Trois facteurs se combinent aujourd'hui pour expliquer la hausse du prix à la pompe. Premièrement, la hausse du prix du baril de brut, de «pratiquement 20% depuis le début de l'année», rappelle Jean-Louis Schilansky, le président de l'Ufip (Union française des industries pétrolières). Le brut a abordé 2010 autour de 75 dollars pour se hisser ces derniers jours à 90 dollars. Et le mouvement semble devoir perdurer. Il faut généralement entre huit et dix jours pour qu'une hausse du baril se répercute sur le prix à la pompe en France. Les fluctuations du brut sont toutefois lissées pour éviter des changements de prix quotidiens, note-t-on chez Total.

Le facteur grèves oublié

Deuxième facteur: la chute de la monnaie européenne. «Avec un euro autour de 1,40 dollar en début d'année, contre 1,32 actuellement, résume Jean-Louis Schilansky, il faut tout simplement plus d'euros pour acheter un baril qui se paie en dollars.» Exprimé en euro, le baril a progressé de 53 à 68 euros, soit une hausse de 28%.

S'ajoute un troisième facteur, saisonnier: le froid précoce qui s'est abattu sur une partie de l'Europe dès les derniers jours de novembre. La chute du thermomètre provoque une hausse de la consommation de fioul pour chauffer maisons et entreprises. Or le fioul provenant de la même «base» pétrolière que le gazole, la tension sur la demande tire les prix.

Le président de l'Ufip assure en revanche que les grèves et les blocages des dépôts pétroliers du mois d'octobre, qui avaient eu un impact très sensible sur les carburants à l'époque, n'ont laissé aucune trace sur les prix aujourd'hui.

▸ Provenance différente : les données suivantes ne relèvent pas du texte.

(** * Controller remapper: a shallow embedding of [src/__init__.py]

    The add-on reads joystick records from a device node, keeps a table of
    "currently active" flags for edge detection, looks the logical button
    up in a mapping document and synthesises a key press and release for
    the mapped key combination.

    Conventions of the embedding.
    - Python [str] values are Rocq strings, read as ASCII text: the
      helpers of [Module Py] follow Python on code points below 128,
      which is what every literal of the program and every name of a Qt
      key is made of; a character above 127 has no case and is no space.
    - Python [dict]s are stdpp [gmap]s: [d.get(k)] is [d !! k],
      [d[k] = v] is [<[k:=v]> d] and [d.pop(k, None)] is [delete k d].
    - Integers are [Z]; bit tests use [Z.land]; bytes are [Byte.byte].
    - [print] calls only write diagnostics and are left out. *)

From Stdlib Require Import ZArith QArith Lia Bool List Ascii String Strings.Byte.
From Stdlib Require Import Floats.PrimFloat Numbers.Cyclic.Int63.Uint63.
From stdpp Require Import base option list strings pretty gmap.

Local Open Scope string_scope.
Local Open Scope list_scope.
Local Open Scope Z_scope.

(** ** Python string methods used by the program *)

Module Py.

Definition code (c : ascii) : Z := Z.of_N (N_of_ascii c).
Definition chr (z : Z) : ascii := ascii_of_N (Z.to_N z).

(** [str.isspace] on ASCII: tab, line feed, vertical tab, form feed,
    carriage return, the four separators 0x1c..0x1f and the space. *)
Definition isspace (c : ascii) : bool :=
  let n := code c in
  ((9 <=? n) && (n <=? 13)) || ((28 <=? n) && (n <=? 32)).

Definition lower_char (c : ascii) : ascii :=
  let n := code c in
  if (65 <=? n) && (n <=? 90) then chr (n + 32) else c.

Definition upper_char (c : ascii) : ascii :=
  let n := code c in
  if (97 <=? n) && (n <=? 122) then chr (n - 32) else c.

Fixpoint map_chars (f : ascii -> ascii) (s : string) : string :=
  match s with
  | EmptyString => EmptyString
  | String c r => String (f c) (map_chars f r)
  end.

Cette flambée inquiète l'association de consommateurs CLCV, qui relève que 3,4 millions de Français sont déjà considérés en situation de «précarité énergétique».

Pour le moment, le gouvernement n'a pas encore réagi. Mais si l'inflation des carburants devait se poursuivre comme c'est probable, les pouvoirs publics inciteront une fois de plus les opérateurs à faire preuve de modération.